The globalization of terror

USA throws petrol on the fire.
Not everyone wants to belong to a global village, not everyone considers that mankind is a community of brothers living in harmony and friendship around a common lake – the seas.

Greed and jealousy have been mankind’s worst facets since biblical times but have also been present in our collective identity, spurring us on to achieve greater feats and guarantee our survival.

However, the inability to separate our innermost animalistic instincts from the being we are supposed to have developed into, is patently obvious in today’s world, the best examples of this inability being the islamist extremists and the Bush regime in the United States of America.

Talk about a culture clash or a clash between civilizations or religions is an inadequate explanation for what has happened. Any religion based on a written text is open to interpretation. The same goes for the Bible, the same goes for the Qu’ran.

These books were revealed by God, through man, to mankind and provide a basic code of practice (since without this, the human being is capable of destroying the species). These books are a simple code of behaviour and set out very easy basic principles to follow, the basic message being, live together in peace.

There will always be fundamentalists in any society and Christianity, Judaism and Islam are no exceptions.
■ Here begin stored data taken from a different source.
(** Addition of integers is exact while everything stays below [2^53]. *)
Lemma add_of_Z (a b : Z) :
  Z.abs a < 2 ^ 53 -> Z.abs b < 2 ^ 53 -> Z.abs (a + b) < 2 ^ 53 ->
  add (of_Z a) (of_Z b) = of_Z (a + b).
Proof.
  intros Ha Hb Hab.
  destruct (of_Z_cases a Ha) as [[-> Ea]|(sa & wa & Ea & Hwa & Fa)];
    destruct (of_Z_cases b Hb) as [[-> Eb]|(sb & wb & Eb & Hwb & Fb)].
  - reflexivity.
  - rewrite Z.add_0_l, Ea, Fb. reflexivity.
  - rewrite Z.add_0_r, Eb, Fa. reflexivity.
  - rewrite Fa, Fb. unfold int_float, add. cbn [SFadd].
    set (da := Z.pos (digits2_pos wa)).
    set (db := Z.pos (digits2_pos wb)).
    pose proof (digits2_le_53 wa Hwa) as Hda. fold da in Hda.
    pose proof (digits2_le_53 wb Hwb) as Hdb. fold db in Hdb.
    assert (0 < da) by (unfold da; lia).
    assert (0 < db) by (unfold db; lia).
    set (ez := Z.min (da - 53) (db - 53)).
    rewrite !shl_align_fst_value by (unfold ez; lia).
    rewrite !pshl_value by lia.
    rewrite <- !Z.mul_assoc, <- !Z.pow_add_r by lia.
    replace (53 - da + (da - 53 - ez)) with (- ez) by lia.
    replace (53 - db + (db - 53 - ez)) with (- ez) by lia.
    rewrite !cond_Zopp_mul, <- Z.mul_add_distr_r, <- Ea, <- Eb.
    replace ez with (- - ez) at 2 by lia.
    apply binary_normalize_scaled; [unfold ez; lia | assumption].
Qed.

Lemma of_Z_int_value (a : Z) :
  Z.abs a < 2 ^ 53 -> int_value (of_Z a) = Some a.
Proof.
  intros Ha.
  destruct (of_Z_cases a Ha) as [[-> Ea]|(s & w & Ea & Hw & Fa)].
  - reflexivity.
  - rewrite Fa. unfold int_float.
    pose proof (digits2_le_53 w Hw) as Hd.
    set (d := Z.pos (digits2_pos w)) in *.
    assert (0 < d) by (unfold d; lia).
    destruct (d - 53) as [|k|k] eqn:Ek; try lia; cbn [int_value].
    + replace (53 - d) with 0 by lia. cbn [pshl].
      rewrite Z.pow_0_r, Z.mul_1_r. congruence.
    + replace (53 - d) with (Z.pos k) by lia.
      rewrite pshl_value by lia.
      rewrite Z.mod_mul by lia. cbn [Z.eqb].
      rewrite Z.div_mul by lia. congruence.
Qed.

(* ================================================================== *)
(** * The lens position *)

Lemma closed_form_eq (t : Z) : closed_form t = t - 200.
Proof.
  unfold closed_form, SIM_WIDTH, TIME_STEPS.
  rewrite Z.div_mul by lia. change (- (400) / 2) with (-200). lia.
Qed.

Lemma initial_lens_pos_x : lens_pos_x initial_state = of_Z (-200).
Proof. reflexivity. Qed.

Lemma lens_increment : int_truediv SIM_WIDTH TIME_STEPS = of_Z 1.
Proof. reflexivity. Qed.

(** Adding the increment 1.0 to an integer position is exact up to
    [2^53]. *)
Lemma add_one_exact (z : Z) :
  -200 <= z < 9007199254740992 ->
  (of_Z z + of_Z 1)%f64 = of_Z (z + 1).
Proof.
  intros Hz. destruct (Z.eq_dec z 9007199254740991) as [->|NE].
  - reflexivity.
  - apply add_of_Z; change (2 ^ 53) with 9007199254740992; lia.
Qed.

(** The exactness rests on the increment being 1.0: ten additions of
    [1/10], for one, do not reach 1.0. *)
Lemma repeated_addition_of_a_tenth_drifts :
  N.iter 10 (fun x => (x + int_truediv 1 10)%f64) (of_Z 0) <> of_Z 1.
Proof. vm_compute. discriminate. Qed.

(** At [2^53] it is not: the sum rounds back to [2^53]. *)
Lemma add_one_stalls :
  (of_Z 9007199254740992 + of_Z 1)%f64 = of_Z 9007199254740992.
Proof. reflexivity. Qed.

Section LensPosition.

Variables np_cos np_sin : f64 -> f64.
Variable c : sidebar.

Local Abbreviation resume := (resume_step np_cos np_sin c).
Local Abbreviation after := (after_steps np_cos np_sin c).

Lemma lens_pos_x_resume_step (s : session_state) :
  lens_pos_x (resume s) = (lens_pos_x s + of_Z 1)%f64.
Proof. reflexivity. Qed.

Lemma time_step_resume_step (s : session_state) :
  time_step (resume s) = time_step s + 1.
Proof. reflexivity. Qed.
The fact that Osama bin Laden decided to hijack chosen parts of the Qu’ran and mix them with Pashtun lore to create the Taliban regime does not mean that all Moslems are Taliban, or terrorists, or Islamists. (There is no space here for arguing about the influence of Washington in creating the monster bin Laden in the first place).

Islamists are the extremists but there are also moderates who see right and reason, would like to settle the differendum with Israel, living together in peace, and who do not have a score to settle with the USA. What does the USA do to reach these people?
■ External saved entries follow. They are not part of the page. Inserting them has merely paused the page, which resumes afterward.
(** How many live scratch keys there are outside the root hash. *)
Definition count_temp_keys (s : Redis.server) : nat :=
  length (filter (fun k => temp_key k = true /\ is_Some (Redis.lookup_key s k))
                 (map_to_list (Redis.keyspace s)).*1).

(** The commands that [clean_temp_data] sends when there is a client:
    first the temporary fields of the root hash, then the scratch keys. *)
Definition sweep_fields : M Redis.server unit :=
  scanned <- Redis.hscan_iter CONFIG.ROOT_HASH_KEY "temp_*" ;;
  when (nonempty scanned.*1)
    (Redis.hdel CONFIG.ROOT_HASH_KEY scanned.*1 ;; ret tt).

Definition sweep_keys : M Redis.server unit :=
  temp_keys <- Redis.keys "quantum:temp:*" ;;
  when (nonempty temp_keys) (Redis.delete_keys temp_keys ;; ret tt).

Definition evict_commands : M Redis.server unit :=
  sweep_fields ;; sweep_keys.

(** ** Helpers for stating facts about texts *)

(** Every character of [s] satisfies [p]. *)
Fixpoint all_chars (p : ascii -> bool) (s : string) : bool :=
  match s with
  | EmptyString => true
  | String c s' => p c && all_chars p s'
  end.

Definition is_digit (c : ascii) : bool :=
  match Text.digit_val c with Some _ => true | None => false end.

(** The inverse of [Text.str_int]. *)
Definition parse_int (s : string) : option Z :=
  match s with
  | String "-" r => Z.opp <$> Text.parse_digits r
  | _ => Text.parse_digits s
  end.

(** The characters [Text.format_f] can print. *)
Definition num_char (c : ascii) : bool :=
  is_digit c || negb (all_chars (fun x => negb (Ascii.eqb x c)) "-.infa").

(** The characters [Text.str_int] can print. *)
Definition int_char (c : ascii) : bool := is_digit c || Ascii.eqb c "-".

(** A decimal whose magnitude is not negative. *)
Definition wf_decimal (d : Text.decimal) : Prop :=
  match d with
  | Text.DNum _ n _ => 0 <= n
  | _ => True
  end.

(** What [b2c] reads back from [c2b c]: each part rounded to ten decimals
    and then to the nearest float. *)
Definition requantized (f : spec_float) : spec_float :=
  Text.float_of_decimal (Text.quantize 10 f).

Definition stored_sample (c : complex) : complex :=
  Complex (requantized (real c)) (requantized (imag c)).

(** The index triple is inside the shape of the array. *)
Definition in_bounds (psi : ndarray) (x y z : nat) : Prop :=
  (x < (shape psi).1.1 /\ y < (shape psi).1.2 /\ z < (shape psi).2)%nat.

(** ** Sample inputs *)

Module Samples.

(** The floats nearest to 1/3, 0.01 and 0.010001. *)
Definition third : spec_float := Float.round_to_binary64 false 1 3.
Definition t_a : spec_float := Float.round_to_binary64 false 1 100.
Definition t_b : spec_float := Float.round_to_binary64 false 10001 1000000.

Definition c0 : complex := Complex third (Float.of_int (-2)).

(** A grid of one point and a grid of 2 x 2 x 2 points. *)
Definition psi1 : ndarray := NdArray (1, 1, 1)%nat (fun _ _ _ => c0).
Definition psi8 : ndarray :=
  NdArray (2, 2, 2)%nat
    (fun x y z => Complex (Float.int_truediv (Z.of_nat (x + y)) 7)
                          (Float.of_int (Z.of_nat z))).

(** An empty server at time 0. *)
Definition s_empty : Redis.server := Redis.Server ∅ 0 0.

(** A server whose root hash holds one formal field, one temporary field
    and a field with an empty value, next to a scratch key. *)
Definition s_mixed : Redis.server :=
  Redis.Server
    (<[CONFIG.ROOT_HASH_KEY :=
         Redis.Entry
           (Redis.VHash
              (<[WaveFuncHashHandler.gen_field 0 0 0 t_a false
                   := WaveFuncHashHandler.c2b c0]>
               (<[WaveFuncHashHandler.gen_field 0 0 0 t_a true
                    := WaveFuncHashHandler.c2b c0]>
                (<[WaveFuncHashHandler.gen_field 1 1 1 t_a false
                     := ""%string]> ∅))))
           None]>
     (<["quantum:temp:scratch"%string := Redis.Entry Redis.VOther None]> ∅))
    0 7130316800.

Definition w_mixed : world := World (Some (Client true)) false s_mixed.

Definition w_no_client : world := World None false s_mixed.

(** The same process one byte below the high-water mark. *)
Definition w_low : world :=
  World (Some (Client true)) false
    (Redis.Server (Redis.keyspace s_mixed) 0 7130316799).

End Samples.

(** ** The floats of [check_memory_usage] *)

(** The usage percentage computed from [used_memory = mem]. *)
Definition usage_float (mem : Z) : spec_float :=
  Float.mul
    (Float.div (Float.div (Float.int_truediv mem 1024) (Float.of_int 1024))
               (Float.of_int CONFIG.MAX_MEMORY_MB))
    (Float.of_int 100).

(** The exact values, in units of [2^e_min], of the successive floats:
    [mem / 1024], [... / 1024], [... / MAX_MEMORY_MB], [... * 100]. *)
Definition kb_value (mem : Z) : Z :=
  Float.rounded (mem * Float.ulp_inv) 1024.

Definition mb_value (mem : Z) : Z :=
  Float.rounded (kb_value mem * Float.ulp_inv) (1024 * Float.ulp_inv).

Definition ratio_value (mem : Z) : Z :=
  Float.rounded (mb_value mem * Float.ulp_inv)
                (CONFIG.MAX_MEMORY_MB * Float.ulp_inv).

Definition usage_value (mem : Z) : Z :=
  Float.rounded (ratio_value mem * (100 * Float.ulp_inv) * Float.ulp_inv)
                (Float.ulp_inv * Float.ulp_inv).

(** The budget in bytes, and the least [used_memory] at 85 % of it. *)
Definition budget_bytes : Z := CONFIG.MAX_MEMORY_MB * 1024 * 1024.
Definition high_water_bytes : Z := 7130316800.

(** ** Further helpers for stating facts *)

(** A float without digits to lose: a zero, an infinity or NaN. *)
Definition is_special (f : spec_float) : bool :=
  match f with S754_finite _ _ _ => false | _ => true end.

(** How often the character [c] occurs in [s]. *)
Fixpoint count_char (c : ascii) (s : string) : nat :=
  match s with
  | EmptyString => O
  | String d s' => ((if Ascii.eqb d c then 1 else 0) + count_char c s')%nat
  end.

(** A float whose value has at most [k] decimals. *)
Definition has_decimals (k : nat) (f : spec_float) : Prop :=
  (Z.abs (Float.sval f) * 10 ^ Z.of_nat k) mod Float.ulp_inv = 0.

(** ** Further sample inputs *)

Module MoreSamples.

(** A grid with an empty axis. *)
Definition psi_flat : ndarray :=
  NdArray (0, 4, 4)%nat (fun _ _ _ => Samples.c0).

(** A server whose root key holds a string instead of a hash, next to a
    scratch key. *)
Definition s_wrong : Redis.server :=
  Redis.Server
    (<[CONFIG.ROOT_HASH_KEY := Redis.Entry Redis.VOther None]>
     (<["quantum:temp:scratch"%string := Redis.Entry Redis.VOther None]> ∅))
    0 0.

(** A server whose root hash holds a text that is no sample. *)
Definition s_text : Redis.server :=
  Redis.Server
    (<[CONFIG.ROOT_HASH_KEY :=
         Redis.Entry
           (Redis.VHash
              (<[WaveFuncHashHandler.gen_field 0 0 0 Samples.t_a false
                   := "1.5"%string]> ∅))
           None]> ∅)
    0 0.

End MoreSamples.

(* ===================================================================== *)
(** * Part II: properties                                                *)
(* ===================================================================== *)

(** ** Glob patterns of the program are prefix tests *)

Section Glob.

Local Open Scope string_scope.

Lemma glob_star_any s : Redis.glob_match "*" s = true.
Proof.
  induction s as [|c s IH]; [reflexivity|].
  simpl in *. exact IH.
Qed.

Lemma glob_literal_star lit s :
  plain lit = true ->
  Redis.glob_match (lit ++ "*") s = String.prefix lit s.
Proof.
  revert s. induction lit as [|c l IH]; intros s Hp.
  - rewrite glob_star_any. by destruct s.
  - simpl in Hp. apply andb_true_iff in Hp as [Hc Hl].
    apply andb_true_iff in Hc as [Hstar Hq].
    apply negb_true_iff in Hstar, Hq.
    change (String c l ++ "*") with (String c (l ++ "*")).
    cbn [Redis.glob_match]. rewrite Hstar, Hq.
    destruct s as [|d s]; [reflexivity|].
    cbn [String.prefix orb]. rewrite (IH s Hl).
    destruct (Ascii.eqb_spec c d) as [->|Hne].
    + by destruct (ascii_dec d d).
    + by destruct (ascii_dec c d).
Qed.

Lemma glob_temp_field f : Redis.glob_match "temp_*" f = temp_field f.
Proof. exact (glob_literal_star "temp_" f eq_refl). Qed.

Lemma glob_temp_key k : Redis.glob_match "quantum:temp:*" k = temp_key k.
Proof. exact (glob_literal_star "quantum:temp:" k eq_refl). Qed.

End Glob.

(** ** Keys as the commands see them *)

Section Keyspace.

Import Redis.


Lemma lookup_key_insert ks s k e k' :
  lookup_key (set_keyspace (<[k := e]> ks) s) k' =
  if decide (k = k') then (if expired (now s) e then None else Some e)
  else lookup_key (set_keyspace ks s) k'.
Proof.
  unfold lookup_key; simpl. rewrite lookup_insert.
  by destruct (decide (k = k')).
Qed.

Lemma lookup_key_delete ks s k k' :
  lookup_key (set_keyspace (delete k ks) s) k' =
  if decide (k = k') then None else lookup_key (set_keyspace ks s) k'.
Proof.
  unfold lookup_key; simpl. rewrite lookup_delete.
  by destruct (decide (k = k')).
Qed.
The USA itself becomes an extremist, perpetrates terrorist activities, invading Iraq based on a causus belli which is a blatant lie, slaughters ten thousand civilians, destroys the civilian infra-structures, distributes rebuilding contracts, some without tender and mutilates tens of thousands of people by dropping cluster bombs into civilian areas.
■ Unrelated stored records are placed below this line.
Lemma callsOnly_forEach A (P : Call -> Prop) (f : A -> @M Polling WebHook unit) l :
  (forall x, In x l -> callsOnly P (f x)) -> callsOnly P (forEach f l).
Proof.
  induction l as [| x l IH]; intros Hf; [exact Logic.I |].
  cbn [forEach]. apply callsOnly_bind.
  - apply Hf. left. reflexivity.
  - intros _. apply IH. intros y Hy. apply Hf. right. exact Hy.
Qed.

Lemma writesNothing_forEachFrom A (array : @Bot Polling WebHook -> list A)
  (f : A -> @M Polling WebHook unit) index count :
  (forall x, writesNothing (f x)) ->
  writesNothing (forEachFrom array f index count).
Proof.
  intros Hf. revert index. induction count as [| count IH]; intros index;
    [exact Logic.I |].
  cbn [forEachFrom getThis bind writesNothing]. intros s.
  apply writesNothing_bind; [| intros _; apply IH].
  destruct (nth_error (array s) index); [apply Hf | exact Logic.I].
Qed.

Lemma callsOnly_forEachFrom A (P : Call -> Prop)
  (array : @Bot Polling WebHook -> list A)
  (f : A -> @M Polling WebHook unit) index count :
  (forall x, callsOnly P (f x)) ->
  callsOnly P (forEachFrom array f index count).
Proof.
  intros Hf. revert index. induction count as [| count IH]; intros index;
    [exact Logic.I |].
  cbn [forEachFrom getThis bind callsOnly]. intros s.
  apply callsOnly_bind; [| intros _; apply IH].
  destruct (nth_error (array s) index); [apply Hf | exact Logic.I].
Qed.

Lemma writesNothing_someFrom A (array : @Bot Polling WebHook -> list A)
  (f : A -> @M Polling WebHook JsVal) index count :
  (forall x, writesNothing (f x)) ->
  writesNothing (someFrom array f index count).
Proof.
  intros Hf. revert index. induction count as [| count IH]; intros index;
    [exact Logic.I |].
  cbn [someFrom getThis bind writesNothing]. intros s.
  apply writesNothing_bind.
  - destruct (nth_error (array s) index); [apply Hf | exact Logic.I].
  - intros v. destruct (truthy v); [exact Logic.I | apply IH].
Qed.

Lemma throwsNothing_someFrom A (array : @Bot Polling WebHook -> list A)
  (f : A -> @M Polling WebHook JsVal) index count :
  (forall x, throwsNothing (f x)) ->
  throwsNothing (someFrom array f index count).
Proof.
  intros Hf. revert index. induction count as [| count IH]; intros index;
    [exact Logic.I |].
  cbn [someFrom getThis bind throwsNothing]. intros s.
  apply throwsNothing_bind.
  - destruct (nth_error (array s) index); [apply Hf | exact Logic.I].
  - intros v. destruct (truthy v); [exact Logic.I | apply IH].
Qed.

Lemma callsOnly_someFrom A (P : Call -> Prop)
  (array : @Bot Polling WebHook -> list A)
  (f : A -> @M Polling WebHook JsVal) index count :
  (forall x, callsOnly P (f x)) ->
  callsOnly P (someFrom array f index count).
Proof.
  intros Hf. revert index. induction count as [| count IH]; intros index;
    [exact Logic.I |].
  cbn [someFrom getThis bind callsOnly]. intros s.
  apply callsOnly_bind.
  - destruct (nth_error (array s) index); [apply Hf | exact Logic.I].
  - intros v. destruct (truthy v); [exact Logic.I | apply IH].
Qed.

End LiveDispatch.

Ltac shape_step :=
  match goal with
  | |- writesNothing (bind getThis _) => cbn [bind getThis writesNothing]; intros ?
  | |- throwsNothing (bind getThis _) => cbn [bind getThis throwsNothing]; intros ?
  | |- callsOnly _ (bind getThis _) => cbn [bind getThis callsOnly]; intros ?
  | |- writesNothing (bind _ _) => apply writesNothing_bind; [| intros ?]
  | |- throwsNothing (bind _ _) => apply throwsNothing_bind; [| intros ?]
  | |- callsOnly _ (bind _ _) => apply callsOnly_bind; [| intros ?]
  | |- writesNothing (get _ _) => apply writesNothing_get
  | |- throwsNothing (get _ _) => apply throwsNothing_get; assumption
  | |- callsOnly _ (get _ _) => apply callsOnly_get
  | |- writesNothing (forEach _ _) => apply writesNothing_forEach; intros ?
  | |- throwsNothing (forEach _ _) => apply throwsNothing_forEach; intros ?
  | |- callsOnly _ (forEach _ _) => apply callsOnly_forEach; intros ? ?
  | |- writesNothing (forEachFrom _ _ _ _) =>
      apply writesNothing_forEachFrom; intros ?
  | |- callsOnly _ (forEachFrom _ _ _ _) =>
      apply callsOnly_forEachFrom; intros ?
  | |- writesNothing (someFrom _ _ _ _) => apply writesNothing_someFrom; intros ?
  | |- throwsNothing (someFrom _ _ _ _) => apply throwsNothing_someFrom; intros ?
  | |- callsOnly _ (someFrom _ _ _ _) => apply callsOnly_someFrom; intros ?
  | |- writesNothing (emit _ _) => exact (fun _ => Logic.I)
  | |- throwsNothing (emit _ _) => exact (fun _ => Logic.I)
  | |- callsOnly _ (emit _ _) => split; [| exact (fun _ => Logic.I)]
  | |- writesNothing (Do _ _) => cbn [writesNothing]; intros ?
  | |- throwsNothing (Do _ _) => cbn [throwsNothing]; intros ?
  | |- callsOnly _ (Do _ _) => cbn [callsOnly]; split; [| intros ?]
  | |- writesNothing (Ret _) => exact Logic.I
  | |- throwsNothing (Ret _) => exact Logic.I
  | |- callsOnly _ (Ret _) => exact Logic.I
  | |- writesNothing (if ?b then _ else _) => destruct b
  | |- throwsNothing (if ?b then _ else _) => destruct b
  | |- callsOnly _ (if ?b then _ else _) => destruct b
  | |- _ -> True => exact (fun _ => Logic.I)
  | |- True => exact Logic.I
  end.

(** ** Dispatch: which block runs *)

Section Classification.

Context {Polling WebHook : Type}.

Implicit Types (this : @Bot Polling WebHook) (h : list Call).

Lemma truthy_member_not_nullish update k :
  truthy (member update k) = true -> nullish update = false.
Proof. destruct update; simpl; congruence. Qed.

Lemma firstPopulated_not_nullish update fields r :
  firstPopulated update fields = Some r -> nullish update = false.
Proof.
  induction fields as [| k fields IH]; simpl; [discriminate |].
  destruct (truthy (member update k)) eqn:Hk; [| exact IH].
  intros _. exact (truthy_member_not_nullish _ _ Hk).
Qed.

Lemma firstPopulated_truthy update fields variant payload :
  firstPopulated update fields = Some (variant, payload) ->
  truthy payload = true /\ In variant fields /\ payload = member update variant.
Proof.
  induction fields as [| k fields IH]; simpl; [discriminate |].
  destruct (truthy (member update k)) eqn:Hk.
  - intros [= <- <-]. auto.
  - intros Hf. destruct (IH Hf) as (? & ? & ?). auto.
Qed.

(** The chain of [if]s runs the block of the first populated field. *)
Lemma processUpdate_branch update variant payload :
  firstPopulated update variants = Some (variant, payload) ->
  @processUpdate Polling WebHook update = branch variant payload.
Proof.
  intros Hf. pose proof (firstPopulated_not_nullish _ _ Hf) as Hn.
  unfold processUpdate, get. rewrite Hn. cbn [bind].
  unfold variants in Hf. cbn [firstPopulated] in Hf.
  repeat match type of Hf with
         | (if truthy ?v then _ else _) = _ =>
             destruct (truthy v);
             [injection Hf as <- <-; reflexivity |]
         end.
  discriminate.
Qed.

Lemma processUpdate_none update :
  nullish update = false ->
  firstPopulated update variants = None ->
  @processUpdate Polling WebHook update = Ret tt.
Proof.
  intros Hn Hf. unfold processUpdate, get. rewrite Hn. cbn [bind].
  unfold variants in Hf. cbn [firstPopulated] in Hf.
  repeat match type of Hf with
         | (if truthy ?v then _ else _) = _ =>
             destruct (truthy v); [discriminate |]
         end.
  reflexivity.
Qed.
The Bush regime, instead of taking the more prudent approach of sizing up the enemy, finding out what he wants, and adopting a stance of controlled confrontation while simultaneously, down the line, negotiations take place at a lower level, decided to go for the jugular, without knowing very well where it is.

If Rumsfeld were asked, he might reply “somewhere near the throat”, Bush might say “below the head” and Condoleeza Rice “above the knee”. This is precisely the approach adopted in the case of Iraq.

The Bush regime, in its illegal and murderous act of butchery against the Iraqi people (why target civilian infra-structures and why deploy DU and cluster bombs in civilian areas?) has provided a carte blanche for each and every terrorist organization with or without a cause to write on.

Before 9/11, nobody had contemplated flying civilian airliners into buildings. After Iraq, such would be seen by many as a natural consequence of Washington’s actions and curiously, it was Washington which insisted on linking Baghdad with 9/11, which every knows is a falsity.

Saddam Hussein and Al Qaeda have nothing to do with one another, indeed, Saddam Hussein and Osama bin Laden are like the oil and the water of the Moslem world. But the Bush regime does not understand that. The arrogance, the ignorance and the greed, so evident in this evil regime, come to the fore, backed by the corporate elite which governs the country and backed by the considerable military power of the Pentagon - a recipe for imbalance, a recipe for disaster.

However, the war against international terror is just beginning. In former times, the State always won in any confrontation with an individual. Not any more. Mankind has reached a level of development whereby knowledge is no longer the prized secrets of monasteries but in which knowledge, like everything else, has become globalized.

Therefore it does not make a lot of sense for Washington to be acting like a medieval king, invading foreign lands and imposing his will through force, in a world which has moved forward. Hence the anomaly of this hideous attack on Iraq and hence the outcry among world public opinion, which the Bush regime is too arrogant or too obtuse to understand.

By pursuing a policy to globalise its interests in a world which wants the globalisation of equality, the United States of America has created a clash of rights and is responsible for globalising international terrorism. Not surprisingly, there now appear splinter groups who vow to attack not only the USA but any country associated with the USA, first in Europe and now in Asia, an area until now wholly disassociated with the phenomenon.

If Islamist extremism is the bad apple in the basket, Washington is also the blight that attacks not only the apples, but kills the tree, because the regime considers itself above the law, acts in an extra-judicial way and shows no repentance or will to change.

If this were a common criminal court in many parts of the USA, the Bush regime would be on death row.